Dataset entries
(* ===== verification/WakeRequest.v ===== *)
(** * A wake request from the API to the operator

    The API server writes a resume request into annotations and the operator
    reads it back out: the two sides share only the text. *)

From S2P Require Import Prelude GoStrings GoTime GoParse XTrinodeTypes RuntimeShape Status Commands Resume ApiServer.

(** What a request may ask for: nothing, or a 32-bit number of workers and a
    duration, neither negative; a parameter not asked for is not left over from
    an earlier request. *)
Definition well_formed (req : ResumeRuntimeRequest) (m : gmap string string) : Prop :=
  match rr_WakeMinWorkers req with Some n => 0 <= n <= int32_max | None => m !! WakeMinWorkersAnnotation = None end /\
  match rr_WakeTTL req with Some d => 0 <= d <= int64_max | None => m !! WakeTTLAnnotation = None end.

(** No suspend is pending, or it is older. *)
Definition outranks_suspend (now : Time) (m : gmap string string) : Prop :=
  requested m SuspendRequestedAnnotation = true ->
  parseTimestamp (annotation m SuspendRequestedAtAnnotation) < now / Second * Second.

Lemma annotation_insert k v m : annotation (<[k := v]> m) k = v.
Proof. unfold annotation. by rewrite lookup_insert_eq. Qed.

Lemma annotation_insert_ne k k' v m : k <> k' -> annotation (<[k := v]> m) k' = annotation m k'.
Proof. intros Hk. unfold annotation. by rewrite lookup_insert_ne. Qed.

Lemma requested_insert_ne k k' v m : k <> k' -> requested (<[k := v]> m) k' = requested m k'.
Proof. intros Hk. unfold requested. by rewrite lookup_insert_ne. Qed.

Ltac other_key := first
  [ rewrite annotation_insert_ne by (intros [=]) | rewrite requested_insert_ne by (intros [=])
  | rewrite annotation_insert ].

Lemma wake_annotations_other req now m k :
  k <> WakeMinWorkersAnnotation -> k <> WakeTTLAnnotation ->
  wake_annotations req now m !! k = resume_annotations now m !! k.
Proof.
  intros H1 H2. unfold wake_annotations.
  destruct (rr_WakeMinWorkers req), (rr_WakeTTL req); rewrite ?lookup_insert_ne by congruence; done.
Qed.

Lemma fmt_d_nonempty n : 0 <= n <= int32_max -> fmt_d n <> "".
Proof.
  intros Hn Heq. assert (Hp : ParseInt 32 (fmt_d n) = Some n) by (apply ParseInt_fmt_d; unfold int32_min, int32_max in *; lia).
  by rewrite Heq in Hp.
Qed.

Lemma duration_String_nonempty d : in_int64 d -> duration_String d <> "".
Proof. intros Hd Heq. pose proof (ParseDuration_String d Hd) as Hp. by rewrite Heq in Hp. Qed.

(** The two parameters, as written. *)
Lemma wake_workers_text req now m :
  well_formed req m ->
  annotation (wake_annotations req now m) WakeMinWorkersAnnotation = from_option fmt_d "" (rr_WakeMinWorkers req).
Proof.
  intros [Hw _]. unfold wake_annotations, resume_annotations.
  destruct (rr_WakeMinWorkers req) as [n|], (rr_WakeTTL req); simpl; repeat other_key; try done;
    unfold annotation; by rewrite Hw.
Qed.

Lemma wake_ttl_text req now m :
  well_formed req m ->
  annotation (wake_annotations req now m) WakeTTLAnnotation = from_option duration_String "" (rr_WakeTTL req).
Proof.
  intros [_ Ht]. unfold wake_annotations, resume_annotations.
  destruct (rr_WakeMinWorkers req) as [n|], (rr_WakeTTL req); simpl; repeat other_key; try done;
    unfold annotation; by rewrite Ht.
Qed.

Lemma wake_decided req now m :
  printable now -> outranks_suspend now m -> decide_commands (wake_annotations req now m) = DoResume.
Proof.
  intros Hnow Hs. unfold decide_commands, requested, annotation.
  rewrite !wake_annotations_other by done. unfold resume_annotations.
  rewrite lookup_insert_ne, lookup_insert_eq by done. rewrite bool_decide_eq_true_2 by done.
  rewrite lookup_insert_eq, !lookup_insert_ne by done.
  change (m !! SuspendRequestedAnnotation ≡? Some "true") with (requested m SuspendRequestedAnnotation).
  destruct (requested m SuspendRequestedAnnotation) eqn:Er; [|done].
  specialize (Hs Er). unfold annotation in Hs. simpl.
  unfold parseTimestamp at 2. rewrite ParseRFC3339_Format by done. simpl.
  destruct (FormatRFC3339 now ≡? "") eqn:Ef.
  - apply bool_decide_eq_true in Ef. pose proof (ParseRFC3339_Format now Hnow) as Hp. by rewrite Ef in Hp.
  - destruct (Z.ltb_spec (parseTimestamp (default "" (m !! SuspendRequestedAtAnnotation))) (now / Second * Second)); [done|lia].
Qed.

(** The operator's reading of a map that carries these texts. *)
Lemma params_read req m x :
  well_formed req m ->
  annotation (xt_Annotations x) WakeMinWorkersAnnotation = from_option fmt_d "" (rr_WakeMinWorkers req) ->
  annotation (xt_Annotations x) WakeTTLAnnotation = from_option duration_String "" (rr_WakeTTL req) ->
  parseWakeParams x =
    (default (default 0 (spec_WakeMinWorkers (xt_Spec x))) (rr_WakeMinWorkers req),
     default (default (5 * Minute) (spec_WakeTTL (xt_Spec x))) (rr_WakeTTL req)).
Proof.
  intros [Hw Ht] Ew Et. unfold parseWakeParams. rewrite Ew, Et. f_equal.
  - destruct (rr_WakeMinWorkers req) as [n|]; simpl; [|done].
    rewrite bool_decide_eq_false_2 by (by apply fmt_d_nonempty).
    rewrite ParseInt_fmt_d by (unfold int32_min, int32_max in *; lia). simpl.
    by destruct (Z.leb_spec 0 n); [|lia].
  - destruct (rr_WakeTTL req) as [d|]; simpl; [|done].
    assert (Hd : in_int64 d) by (unfold in_int64, int64_min, int64_max in *; lia).
    rewrite bool_decide_eq_false_2 by (by apply duration_String_nonempty).
    rewrite ParseDuration_String by done. simpl. by destruct (Z.leb_spec 0 d); [|lia].
Qed.

Lemma params_acceptable req m m' :
  well_formed req m ->
  annotation m' WakeMinWorkersAnnotation = from_option fmt_d "" (rr_WakeMinWorkers req) ->
  annotation m' WakeTTLAnnotation = from_option duration_String "" (rr_WakeTTL req) ->
  acceptable m'.
Proof.
  intros [Hw Ht] Ew Et. unfold acceptable. rewrite Ew, Et. split.
  - destruct (rr_WakeMinWorkers req) as [n|]; [|by left]. right. exists n. split; [|lia].
    apply ParseInt_fmt_d. unfold int32_min, int32_max in *. lia.
  - destruct (rr_WakeTTL req) as [d|]; [|by left]. right. exists d. split; [|lia].
    apply ParseDuration_String. unfold in_int64, int64_min, int64_max in *. lia.
Qed.

(** C39: A wake request survives the trip through the annotations.  When the
    API server annotates a runtime with a well-formed request that is not older than a
    pending suspend, the operator decides to resume, accepts the parameters,
    and, with the command carried out, reads exactly the workers and the time
    that were asked for, and the specification's defaults where nothing was. *)
Theorem wake_request_roundtrip req now t t' :
  well_formed req (xt_Annotations t) -> printable now -> outranks_suspend now (xt_Annotations t) ->
  let m := wake_annotations req now (xt_Annotations t) in
  obeys m DoResume (set_Annotations m t) t' ->
  decide_commands m = DoResume /\ acceptable m /\
  parseWakeParams t' =
    (default (default 0 (spec_WakeMinWorkers (xt_Spec t))) (rr_WakeMinWorkers req),
     default (default (5 * Minute) (spec_WakeTTL (xt_Spec t))) (rr_WakeTTL req)).
Proof.
  intros Hwf Hnow Hs m (m' & -> & Hm').
  assert (Hkeep : forall k, k ∈ [WakeMinWorkersAnnotation; WakeTTLAnnotation] -> annotation m' k = annotation m k).
  { intros k Hk. unfold annotation. rewrite Hm'. destruct (decide (k ∈ cleared m DoResume)) as [Hin|]; [|done].
    exfalso. unfold cleared in Hin. repeat (case_match; simpl in *); set_solver. }
  split; [by apply wake_decided|]. split.
  - apply (params_acceptable req (xt_Annotations t)); [done|by apply wake_workers_text|by apply wake_ttl_text].
  - rewrite (params_read req (xt_Annotations t)); [done|done| |]; simpl; rewrite Hkeep by set_solver;
      [by apply wake_workers_text|by apply wake_ttl_text].
Qed.

(** ** Witness *)

(** A suspended runtime with an older suspend request is asked for two workers
    and ninety seconds. *)
Definition ex_pending : XTrinode :=
  set_Annotations (<[SuspendRequestedAnnotation := "true"]>
    (<[SuspendRequestedAtAnnotation := "2023-11-14T22:13:19Z"]> ∅)) (ex_runtime "s" None).

Definition ex_request : ResumeRuntimeRequest := mkResumeRequest (Some 2) (Some (90 * Second)) "".

Definition ex_now : Time := 1700000000 * Second.
Definition ex_annotations : gmap string string := wake_annotations ex_request ex_now (xt_Annotations ex_pending).

Definition ex_obeyed : XTrinode :=
  set_Suspended false (set_Annotations
    (foldr delete ex_annotations (cleared ex_annotations DoResume)) (set_Annotations ex_annotations ex_pending)).

Lemma wake_request_roundtrip_witness :
  decide_commands ex_annotations = DoResume /\ parseWakeParams ex_obeyed = (2, 90 * Second).
Proof.
  destruct (wake_request_roundtrip ex_request ex_now ex_pending ex_obeyed) as (Hd & _ & Hp).
  - vm_compute. repeat split; congruence.
  - vm_compute. split; congruence.
  - intros _. vm_compute. reflexivity.
  - eexists. split; [done|]. intros k. destruct (decide _);
      [by apply lookup_foldr_delete|by apply lookup_foldr_delete_not_elem_of].
  - split; [exact Hd|exact Hp].
Defined.
Lemma auth_accepted t values setting ty :
  validateTrinoLifecycleAuthCompatibility "spec" t = [] -> GetValuesOverlayMap (xt_Spec t) = Some values ->
  setting ∈ valuesOverlayAuthenticationSettings (Some values) "spec" ->
  ty ∈ splitTrinoAuthenticationTypes (cs_value setting) ->
  ty = "PASSWORD" /\ HasPasswordSecret t = true /\
  valuesOverlayHasConfigProperty (Some values) "internal-communication.shared-secret" = true.
Proof.
  intros Hv Ho Hset Hty. unfold validateTrinoLifecycleAuthCompatibility in Hv. cbv zeta in Hv. rewrite Ho in Hv.
  assert (Hauth : existsb (fun setting => negb (splitTrinoAuthenticationTypes (cs_value setting) ≡? []))
    (valuesOverlayAuthenticationSettings (Some values) "spec") = true).
  { apply existsb_exists. exists setting. split; [by apply list_elem_of_In|].
    apply negb_true_iff, bool_decide_eq_false. intros He. rewrite He in Hty. by apply elem_of_nil in Hty. }
  rewrite Hauth in Hv. cbn [negb] in Hv. rewrite !app_nil_iff, !report_nil in Hv. destruct Hv as (Hun & Hsec & Hsh).
  pose proof (bind_nil _ _ _ (bind_nil _ _ _ Hun Hset) Hty) as Hp. rewrite report_nil in Hp.
  apply negb_false_iff, bool_decide_eq_true in Hp. split; [done|]. split.
  - unfold HasPasswordSecret. by apply negb_true_iff.
  - assert (Hpw : existsb (fun setting => member (splitTrinoAuthenticationTypes (cs_value setting)) "PASSWORD")
      (valuesOverlayAuthenticationSettings (Some values) "spec") = true).
    { apply existsb_exists. exists setting. split; [by apply list_elem_of_In|].
      apply existsb_exists. exists ty. split; [by apply list_elem_of_In|]. by rewrite bool_decide_true. }
    rewrite Hpw in Hsh. by apply negb_false_iff in Hsh.
Qed.

End controllable.

(** ** Defaults *)

Section defaults.
Context `{QuantityParser}.

Lemma repool_id np : repool np (np_Name np) (np_DeletionPolicy np) (np_Azure np) (np_AWS np) (np_GCP np) = np.
Proof. by destruct np. Qed.

(** The recommendation depends on the size and the resources only. *)
Lemma recommendation_stable t t' provider :
  spec_Size (xt_Spec t') = spec_Size (xt_Spec t) -> spec_Resources (xt_Spec t') = spec_Resources (xt_Spec t) ->
  recommendedNodePoolMachineType t' provider = recommendedNodePoolMachineType t provider.
Proof.
  intros Hs Hr. unfold recommendedNodePoolMachineType, resolvedWorkerResourcesForMachineRecommendation.
  by rewrite Hs, Hr.
Qed.

Lemma default_machine_frame provider machine np :
  np_Name (default_machine provider machine np) = np_Name np /\
  np_DeletionPolicy (default_machine provider machine np) = np_DeletionPolicy np /\
  np_Provider (default_machine provider machine np) = np_Provider np.
Proof. unfold default_machine. by repeat case_bool_decide. Qed.

Lemma default_machine_idemp provider machine np :
  machine <> "" ->
  default_machine provider machine (default_machine provider machine np) = default_machine provider machine np.
Proof.
  intros Hm. unfold default_machine. repeat case_bool_decide; try done;
    match goal with |- context [default ?d ?o] => destruct (default d o) as [vm disk] end; simpl;
    destruct (bool_decide_reflect (vm = "")); simpl; rewrite bool_decide_false by done; by destruct np.
Qed.

Lemma default_machine_set provider machine np :
  machine <> "" -> ToLower (np_Provider np) = provider ->
  member ValidProviders provider = true ->
  configuredNodePoolMachineType (default_machine provider machine np) <> "".
Proof.
  intros Hm Hp Hv. apply existsb_exists in Hv as (x & Hx%list_elem_of_In & ->%bool_decide_eq_true).
  assert (Hnorm : normalizeNodePoolString (np_Provider (default_machine provider machine np)) = provider).
  { rewrite (proj2 (proj2 (default_machine_frame _ _ _))). unfold normalizeNodePoolString, ToLower, TrimSpace in *.
    rewrite <- TrimFunc_map_bytes, Hp by by_bytes. revert Hx. unfold ValidProviders. set_unfold.
    by intros [->|[->|[->|[]]]]. }
  unfold configuredNodePoolMachineType. rewrite Hnorm. revert Hx. unfold ValidProviders, default_machine. set_unfold.
  intros [->|[->|[->|[]]]]; simpl;
    match goal with |- context [default ?d ?o] => destruct (default d o) as [vm disk] end; simpl;
    by destruct (bool_decide_reflect (vm = "")).
Qed.

Lemma fallback_machine size provider :
  member ValidSizes (ToLower size) = true -> member ValidProviders provider = true ->
  GetRecommendedMachineType (normalizeString size) (normalizeString provider) <> "".
Proof.
  intros Hs Hp. unfold normalizeString, ToLower, TrimSpace in *.
  rewrite <- !TrimFunc_map_bytes by by_bytes. revert Hs Hp. generalize (map_bytes lower_byte size) as m. intros m.
  unfold member. intros (x & Hx%list_elem_of_In & ->%bool_decide_eq_true)%existsb_exists.
  intros (y & Hy%list_elem_of_In & ->%bool_decide_eq_true)%existsb_exists.
  revert Hx Hy. unfold ValidSizes, ValidProviders. rewrite !elem_of_cons, !elem_of_nil.
  by intros [->|[->|[->|[->|[->|[]]]]]] [->|[->|[->|[]]]].
Qed.
(* ===== verification/AdmissionUpdate.v ===== *)
(** * Admission of updates and privileged changes
    ([api/v1/xtrinode_webhook.go], [xtrinode_update_checks.go],
    [xtrinode_validation_diff.go], [xtrinode_validation_policy.go],
    [xtrinode_validation_warnings.go])

    An update is validated like a creation; in addition, changes that break
    clients or destroy nodes need a break-glass annotation, and changes of
    privileged fields need an authorised user. *)

From S2P Require Import Prelude GoStrings GoTime GoParse XTrinodeTypes RuntimeShape DataSize NodePool ApiAuth Admission.

(** ** [reflect.DeepEqual] *)

#[export] Instance JMXExporterSpec_eq_dec : EqDecision JMXExporterSpec.
Proof. solve_decision. Defined.
#[export] Instance SpotSpec_eq_dec : EqDecision SpotSpec.
Proof. solve_decision. Defined.
#[export] Instance PrewarmSpec_eq_dec : EqDecision PrewarmSpec.
Proof. solve_decision. Defined.
#[export] Instance SessionLimits_eq_dec : EqDecision SessionLimits.
Proof. solve_decision. Defined.
#[export] Instance LimitsSpec_eq_dec : EqDecision LimitsSpec.
Proof. solve_decision. Defined.
#[export] Instance ExchangeManagerSpec_eq_dec : EqDecision ExchangeManagerSpec.
Proof. solve_decision. Defined.
#[export] Instance FaultTolerantExecutionSpec_eq_dec : EqDecision FaultTolerantExecutionSpec.
Proof. solve_decision. Defined.
#[export] Instance TLSSpec_eq_dec : EqDecision TLSSpec.
Proof. solve_decision. Defined.
#[export] Instance OperatorNodePoolDefaultsSpec_eq_dec : EqDecision OperatorNodePoolDefaultsSpec.
Proof. solve_decision. Defined.
#[export] Instance AccessControlSpec_eq_dec : EqDecision AccessControlSpec.
Proof. solve_decision. Defined.
#[export] Instance SecretMountSpec_eq_dec : EqDecision SecretMountSpec.
Proof. solve_decision. Defined.
#[export] Instance ServiceAccountSpec_eq_dec : EqDecision ServiceAccountSpec.
Proof. solve_decision. Defined.
#[export] Instance IngressPathSpec_eq_dec : EqDecision IngressPathSpec.
Proof. solve_decision. Defined.
#[export] Instance IngressHostSpec_eq_dec : EqDecision IngressHostSpec.
Proof. solve_decision. Defined.
#[export] Instance IngressTLSSpec_eq_dec : EqDecision IngressTLSSpec.
Proof. solve_decision. Defined.
#[export] Instance IngressSpec_eq_dec : EqDecision IngressSpec.
Proof. solve_decision. Defined.
#[export] Instance NetworkPolicySpec_eq_dec : EqDecision NetworkPolicySpec.
Proof. solve_decision. Defined.
#[export] Instance ServiceMonitorRoleSpec_eq_dec : EqDecision ServiceMonitorRoleSpec.
Proof. solve_decision. Defined.
#[export] Instance ServiceMonitorSpec_eq_dec : EqDecision ServiceMonitorSpec.
Proof. solve_decision. Defined.
#[export] Instance CoordinatorHelmConfigSpec_eq_dec : EqDecision CoordinatorHelmConfigSpec.
Proof. solve_decision. Defined.
#[export] Instance GracefulShutdownSpec_eq_dec : EqDecision GracefulShutdownSpec.
Proof. solve_decision. Defined.
#[export] Instance TopologySpreadConstraint_eq_dec : EqDecision TopologySpreadConstraint.
Proof. solve_decision. Defined.
#[export] Instance WorkerHelmConfigSpec_eq_dec : EqDecision WorkerHelmConfigSpec.
Proof. solve_decision. Defined.
#[export] Instance EnvVar_eq_dec : EqDecision EnvVar.
Proof. solve_decision. Defined.
#[export] Instance EnvFromSource_eq_dec : EqDecision EnvFromSource.
Proof. solve_decision. Defined.
#[export] Instance HelmChartConfigSpec_eq_dec : EqDecision HelmChartConfigSpec.
Proof. solve_decision. Defined.

(** On decoded JSON: numbers by value, arrays in order, objects as maps. *)
Definition float_eqb (m1 e1 m2 e2 : Z) : bool :=
  let e := Z.min e1 e2 in m1 * 2 ^ (e1 - e) =? m2 * 2 ^ (e2 - e).

Fixpoint json_equal (a b : json) {struct a} : bool :=
  match a, b with
  | JNull, JNull => true
  | JBool x, JBool y => eqb x y
  | JNumber m e, JNumber m' e' => float_eqb m e m' e'
  | JString s, JString s' => s ≡? s'
  | JArray l, JArray l' =>
      (fix go (l : list json) (l' : list json) {struct l} : bool :=
         match l, l' with
         | [], [] => true
         | x :: l, y :: l' => json_equal x y && go l l'
         | _, _ => false
         end) l l'
  | JObject m, JObject m' =>
      (length m =? length m')%nat &&
      (fix go (m : list (string * json)) : bool :=
         match m with
         | [] => true
         | (k, v) :: m => existsb (fun kv => (kv.1 ≡? k) && json_equal v kv.2) m' && go m
         end) m
  | _, _ => false
  end.

(** ** Differences ([xtrinode_validation_diff.go]) *)

Definition AnnotationAllowBreakingUpdate : string := "xtrinode.analytics.xtrinode.io/allow-breaking-spec-update".

Definition hasBreakGlassAnnotation (t : XTrinode) : bool :=
  default "" (xt_Annotations t !! AnnotationAllowBreakingUpdate) ≡? "true".

Definition comparePointerInt32 (old newVal : option Z) : bool :=
  match old, newVal with
  | None, None => false
  | Some a, Some b => negb (a =? b)
  | _, _ => true
  end.

Definition comparePointerBool (old newVal : option bool) : bool :=
  match old, newVal with
  | None, None => false
  | Some a, Some b => negb (eqb a b)
  | _, _ => true
  end.

(** A nil slice or map has no elements. *)
Definition compareStringSlices (old newVal : option (list string)) : bool :=
  let old := default [] old in
  let newVal := default [] newVal in
  negb (length old =? length newVal)%nat ||
  existsb (fun ab => negb (ab.1 ≡? ab.2)) (zip old newVal).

■ **Directions for this task**
In the entries above, the lines from the one bearing "acceptable m'." up to and including the one bearing "assert (Hkeep : forall" should be transcribed exactly; no other line is wanted.

■ **Written solution**
  acceptable m'.
Proof.
  intros [Hw Ht] Ew Et. unfold acceptable. rewrite Ew, Et. split.
  - destruct (rr_WakeMinWorkers req) as [n|]; [|by left]. right. exists n. split; [|lia].
    apply ParseInt_fmt_d. unfold int32_min, int32_max in *. lia.
  - destruct (rr_WakeTTL req) as [d|]; [|by left]. right. exists d. split; [|lia].
    apply ParseDuration_String. unfold in_int64, int64_min, int64_max in *. lia.
Qed.

(** C39: A wake request survives the trip through the annotations.  When the
    API server annotates a runtime with a well-formed request that is not older than a
    pending suspend, the operator decides to resume, accepts the parameters,
    and, with the command carried out, reads exactly the workers and the time
    that were asked for, and the specification's defaults where nothing was. *)
Theorem wake_request_roundtrip req now t t' :
  well_formed req (xt_Annotations t) -> printable now -> outranks_suspend now (xt_Annotations t) ->
  let m := wake_annotations req now (xt_Annotations t) in
  obeys m DoResume (set_Annotations m t) t' ->
  decide_commands m = DoResume /\ acceptable m /\
  parseWakeParams t' =
    (default (default 0 (spec_WakeMinWorkers (xt_Spec t))) (rr_WakeMinWorkers req),
     default (default (5 * Minute) (spec_WakeTTL (xt_Spec t))) (rr_WakeTTL req)).
Proof.
  intros Hwf Hnow Hs m (m' & -> & Hm').
  assert (Hkeep : forall k, k ∈ [WakeMinWorkersAnnotation; WakeTTLAnnotation] -> annotation m' k = annotation m k).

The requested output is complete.